Previously, I calculated the *range *of overall mean scores of PGR-ranked institutions from 2006-2021. This gave readers a sense of which institutions’ scores changed the most over time. However, that analysis was limited in at least two key respects:

- First, the range
- Second, the analysis relied on unweighted averages to calculate the overall average mean score, but we’re better off using weighted averages since the number of evaluators varied for each iteration of the PGR.

Correcting these issues was a bit more difficult than I expected, but it was well worth it. Most valuable was learning how to calculate weighted mean and weighted standard deviation in Python, which I posted about here. Once I defined the functions required to calculate the values (weighted mean, weighted standard deviation, and weighted variance), I modified the Python script used to generate the summary statistics to calculate the range and generated a new table with the relevant values. I then ran some queries to get the data I wanted and output them to a CSV file from which I generated some basic visualizations using RStudio.
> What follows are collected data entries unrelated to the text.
(** * krane-storage-mongo: the basic CRUD controller and the connection wrapper

    A shallow embedding of [BasicController] (with its two helpers
    [normalizeQuery] and [prepareFilter]) and of the [connect] wrapper of
    [mongoose.js], followed by the properties the specification states
    about them.

    JavaScript values are a small tree type; a plain object is an
    association list in insertion order, as [Object.keys] shows it.  Code
    that talks to the response sink, the router or the storage engine runs
    in a state-and-rejection monad whose state holds the request and the
    log of the calls made to those collaborators. *)

From Stdlib Require Import ZArith Ascii String List.
From stdpp Require Import base option list strings gmap.

Local Open Scope string_scope.
Local Open Scope list_scope.
Local Set Warnings "-register-all".

(** ** JavaScript values *)

Inductive value : Type :=
| VUndefined
| VNull
| VBool (b : bool)
| VNum (n : Z)
| VStr (s : string)
| VId (repr : string)                   (* a native ObjectId *)
| VRegExp (source flags : string)       (* new RegExp(source, flags) *)
| VArr (items : list value)
| VObj (props : list (string * value))
| VFunction (name : string) (arity : Z). (* a built-in function *)

Abbreviation obj := (list (string * value)).

Module Js.

(** [o[k]] on the own properties of a plain object: [None] when the key
    is not there. *)
Fixpoint own (o : obj) (k : string) : option value :=
  match o with
  | [] => None
  | (k', v) :: rest => if String.eqb k' k then Some v else own rest k
  end.

(** What a plain object inherits: the properties of [Object.prototype],
    all of them built-in functions, and the accessor [__proto__], which
    reads as [Object.prototype] itself. *)
Definition Object_prototype : obj :=
  [("constructor", VFunction "Object" 1);
   ("__defineGetter__", VFunction "__defineGetter__" 2);
   ("__defineSetter__", VFunction "__defineSetter__" 2);
   ("hasOwnProperty", VFunction "hasOwnProperty" 1);
   ("__lookupGetter__", VFunction "__lookupGetter__" 1);
   ("__lookupSetter__", VFunction "__lookupSetter__" 1);
   ("isPrototypeOf", VFunction "isPrototypeOf" 1);
   ("propertyIsEnumerable", VFunction "propertyIsEnumerable" 1);
   ("toString", VFunction "toString" 0);
   ("valueOf", VFunction "valueOf" 0);
   ("toLocaleString", VFunction "toLocaleString" 0)].

Definition inherited (k : string) : option value :=
  if String.eqb k "__proto__" then Some (VObj Object_prototype)
  else own Object_prototype k.

(** [o[k]] as an expression: an own property first, then the prototype
    chain; a key found in neither reads as [undefined]. *)
Definition get (o : obj) (k : string) : value :=
  match own o k with
  | Some v => v
  | None => default VUndefined (inherited k)
  end.

(** [o[k] = v]: an existing key keeps its place, a new key is appended
    (keys are taken not to be array indices, which an engine lists
    first, nor [__proto__], whose assignment an engine hands to the
    accessor). *)
Fixpoint set (o : obj) (k : string) (v : value) : obj :=
  match o with
  | [] => [(k, v)]
  | (k', v') :: rest =>
      if String.eqb k' k then (k', v) :: rest else (k', v') :: set rest k v
  end.

Definition keys (o : obj) : list string := o.*1.

(** [Object.assign(target, source)]: every own property of [source], in
    its order, is written to [target]. *)
Definition assign (target source : obj) : obj :=
  fold_left (fun t kv => set t kv.1 kv.2) source target.

(** Property read on an arbitrary value, for the properties the
    controller reads: the properties of objects, [length] of arrays and
    strings, [length] and [name] of functions. *)
Definition prop (v : value) (k : string) : value :=
  match v with
  | VObj o => get o k
  | VArr l => if String.eqb k "length" then VNum (Z.of_nat (length l)) else VUndefined
  | VStr s => if String.eqb k "length" then VNum (Z.of_nat (String.length s)) else VUndefined
  | VFunction name arity =>
      if String.eqb k "length" then VNum arity
      else if String.eqb k "name" then VStr name
      else VUndefined
  | _ => VUndefined
  end.

(** ToBoolean. *)
Definition truthy (v : value) : bool :=
  match v with
  | VUndefined | VNull => false
  | VBool b => b
  | VNum n => negb (n =? 0)%Z
  | VStr s => negb (String.eqb s "")
  | VId _ | VRegExp _ _ | VArr _ | VObj _ | VFunction _ _ => true
  end.

(** [a && b] *)
Definition and_ (a b : value) : value := if truthy a then b else a.

(** [v !== undefined] *)
Definition defined (v : value) : bool :=
  match v with VUndefined => false | _ => true end.

End Js.

(** ** The two query helpers *)

(** The storage engine's id type: [mongoose.Types.ObjectId.isValid] and
    [mongoose.Types.ObjectId] are the driver's, so the controller is
    modelled over any pair of them. *)
Class IdEngine : Type := {
  isValid : value -> bool;
  ObjectId : value -> value
}.

(** [const { $or, $and, ...rest } = query] keeps, in order, every own
    property but the two named ones. *)
Definition rest_of (query : obj) : obj :=
  filter (fun kv => negb (String.eqb kv.1 "$or" || String.eqb kv.1 "$and")) query.

(** One round of the [forEach] of [normalizeQuery]. *)
Definition normalize_step (query : obj) (rest : obj) (key : string) : obj :=
  if Js.truthy (Js.and_ (Js.get query key) (Js.prop (Js.get query key) "length"))
  then Js.assign rest [(key, Js.get query key)]
  else rest.

Definition normalizeQuery (query : obj) : obj :=
  fold_left (normalize_step query) ["$or"; "$and"] (rest_of query).

(** [prepareFilter]: [andFilter] grows by [push] while [filterNames] is
    walked. *)
Definition prepareFilter `{IdEngine} (query : obj) (filterNames : list string) : list value :=
  fold_left
    (fun andFilter name =>
       if Js.defined (Js.get query name) then
         let value :=
           if isValid (Js.get query name)
           then ObjectId (Js.get query name)
           else Js.get query name in
         andFilter ++ [VObj [(name, value)]]
       else andFilter)
    filterNames [].

(** ** Promises and collaborators *)

(** How an awaited promise settles. *)
Inductive outcome (A : Type) : Type :=
| Fulfilled (a : A)
| Rejected (e : value).
Arguments Fulfilled {A} a.
Arguments Rejected {A} e.

(** A computation over a state [S] that either settles with a result or
    rejects; the state reached so far survives a rejection. *)
Definition M (S A : Type) : Type := S -> outcome A * S.

Module Async.
Section Ops.
Context {S : Type}.

Definition ret {A} (a : A) : M S A := fun s => (Fulfilled a, s).

Definition throw {A} (e : value) : M S A := fun s => (Rejected e, s).

(** [await m] followed by [k], and also [m.then(k)]. *)
Definition bind {A B} (m : M S A) (k : A -> M S B) : M S B :=
  fun s =>
    match m s with
    | (Fulfilled a, s') => k a s'
    | (Rejected e, s') => (Rejected e, s')
    end.

(** [try { m } catch (e) { h e }], and also [m.catch(h)]. *)
Definition catch {A} (m : M S A) (h : value -> M S A) : M S A :=
  fun s =>
    match m s with
    | (Fulfilled a, s') => (Fulfilled a, s')
    | (Rejected e, s') => h e s'
    end.

Definition read : M S S := fun s => (Fulfilled s, s).
Definition modify (f : S -> S) : M S unit := fun s => (Fulfilled tt, f s).

(** A promise that has already settled. *)
Definition settle {A} (o : outcome A) : M S A := fun s => (o, s).
End Ops.
End Async.

Declare Scope async_scope.
Delimit Scope async_scope with async.
Notation "x <- m ;; k" := (Async.bind m (fun x => k))
  (at level 100, m at next level, right associativity) : async_scope.
Notation "m ;;; k" := (Async.bind m (fun _ => k))
  (at level 100, right associativity) : async_scope.

(** A thrown [TypeError]. *)
Definition TypeError (message : string) : value :=
  VObj [("name", VStr "TypeError"); ("message", VStr message)].

(** [new Error(message)]. *)
Definition Error (message : string) : value :=
  VObj [("message", VStr message)].

(** The request: [body], [query] and [user] come from the transport and
    the authentication layer; [attrs] holds what the router attaches
    under other names, the resolved document under [modelNameAttr] among
    them.  The four are kept apart: the model is taken not to be named
    [Body], [Query] or [User], for which [req[modelNameAttr]] would be
    one of the first three. *)
Record request : Type := {
  body : obj;
  query : obj;
  user : value;
  attrs : obj
}.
The findings in this analysis largely confirm the findings based on range, but we can be a bit more confident in them knowing that the average scores are appropriately weighted. The plot below shows the average weighted mean score versus the weighted standard deviation of each institution. We can see that institutions with average mean scores between 2 and 3 tended to have the most fluctuation, having the highest standard deviation, compared with institutions with average mean scores above 3. This suggests that either 1) the evaluators had a higher diversity of opinions about the overall quality of institutions on the lower end of the spectrum, or 2) institutions at the lower end of the spectrum tended to have higher, or at least more significant, faculty turnover rates.

The histogram of weighted standard deviation largely confirms our earlier findings that the majority of institutions fluctuated within a rather low range. Standard deviation scores tended to cluster around 0.1-0.2, meaning that most institutions stayed within 0.2 of their weighted mean scores.
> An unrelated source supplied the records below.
(** ** Edit distance *)

(** Modelled from the spec: [edit_distance] is [editdistance.eval], a library
    outside the repository; the glossary defines it as the "minimum number of
    single-character insertions, deletions, substitutions to transform one
    sequence into another (Levenshtein distance)".  This is the usual
    recurrence of that minimum. *)
Fixpoint levenshtein (s : list ascii) : list ascii -> nat :=
  match s with
  | [] => fun t => List.length t
  | a :: s' =>
      fix lev_row (t : list ascii) : nat :=
        match t with
        | [] => S (List.length s')
        | b :: t' =>
            Nat.min (S (levenshtein s' t))
              (Nat.min (S (lev_row t'))
                 ((if Ascii.eqb a b then 0 else 1) + levenshtein s' t'))%nat
        end
  end.

Definition edit_distance (u v : umi) : nat :=
  levenshtein (list_ascii_of_string u) (list_ascii_of_string v).

(** ** Adjacency Graph Builder *)

Definition counts_dict := dict Z.
Definition adj_list := dict (list umi).

(** [itertools.combinations(l, 2)] *)
Fixpoint combinations2 {A : Type} (l : list A) : list (A * A) :=
  match l with
  | [] => []
  | x :: r => map (pair x) r ++ combinations2 r
  end.

(** [adj_list[k].append(v)] *)
Definition dict_append (k : umi) (v : umi) (adj : adj_list) : result adj_list :=
  l <- getitem adj k ;; Ok (dict_set k (l ++ [v]) adj).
The differences between the standard deviation analysis and the range analysis appear at the ends of the spectrum. Although some schools with the highest range also had the highest standard deviation, like **Birkbeck** **College**, **Yale University**, and **University of Melbourne**, the standard deviation of the **University of Southern California** was low enough to boot it from the top 4. Conversely, the **University of Birmingham,** whose range was not in the top 4, has the highest standard deviation value of any institution of 0.412. Although the **University of Southern California** had a very large range, its standard deviation value was lower than the **University of Melbourne**‘s, with a standard deviation of 0.322 compared to Melbourne’s 0.348.

When we looked at the schools with the lowest range, very few had range values of less than 0.2, and many had ranges of 0.2 exactly. While **Purdue University** and the **University of Cincinnati** had the same standard deviation, so too did the **University of California, Riverside**, even though it had a larger range value. Additionally, **Brown University**, **Florida State University**, and **New York University** all had the same standard deviation value of 0.063. Above that, 8 schools then went on to have standard deviation values of 0.071. The vast majority of both groups had range values of 0.2. This is an instructive example of how standard deviation can give us more precise and helpful insights as opposed to range as a measure of variance.
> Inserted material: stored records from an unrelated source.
Definition fetchBanks (w : World) (fields : Fields) : Promise (gmap Z RawBank) :=
  let options :=
    {| url := baseUrl +:+ "/banks";
       qs := [("client_id", client_id fields);
              ("client_secret", client_secret fields);
              ("limit", "200")];
       method := "GET";
       headers := [("bankin-version", bankinVersion)] |} in
  newPromise (tryRequest (requestBanks (request w) options) formatBanks errors.VENDOR_DOWN).

Section Run.

Variable accountTypeMapping : gmap string string.
Variable operationCategoryMapping : gmap Z CategoryEntry.

Definition fetchAccounts (w : World) (fields : Fields) (accesToken : string)
    (banks : gmap Z RawBank) : Promise (list Account) :=
  let options :=
    {| url := baseUrl +:+ "/accounts";
       qs := [("client_id", client_id fields);
              ("client_secret", client_secret fields);
              ("limit", "200")];
       method := "GET";
       headers := [("bankin-version", bankinVersion);
                   ("authorization", "Bearer " +:+ accesToken)] |} in
  newPromise (tryRequest (requestAccounts (request w) options)
                         (formatAccounts accountTypeMapping banks)
                         errors.VENDOR_DOWN).

Definition fetchOperations (w : World) (fields : Fields) (accesToken : string)
    (clock : nat → Z) (account : Account) : Promise (list Transaction.t) :=
  let options :=
    {| url := baseUrl +:+ "/accounts/" +:+ pretty (vendorId account) +:+ "/transactions";
       qs := [("client_id", client_id fields);
              ("client_secret", client_secret fields);
              ("limit", "200")];
       method := "GET";
       headers := [("bankin-version", bankinVersion);
                   ("authorization", "Bearer " +:+ accesToken)] |} in
  newPromise (tryRequest (requestOperations (request w) options)
                         (formatOperations operationCategoryMapping clock)
                         errors.VENDOR_DOWN).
To me, the most interesting finding here is that institutions with very low standard deviations tended to come from a wide range of overall mean scores, with representatives ranging from scores of 1.8 all the way to 3.6. This also suggests that clustering of higher standard deviation values around institutions with weighted average mean scores between 2 and 3 is genuine rather than due to evaluator indecisiveness about lower-scoring institutions, since clearly a number of lower-scoring institutions have managed to maintain a very consistent score over the years.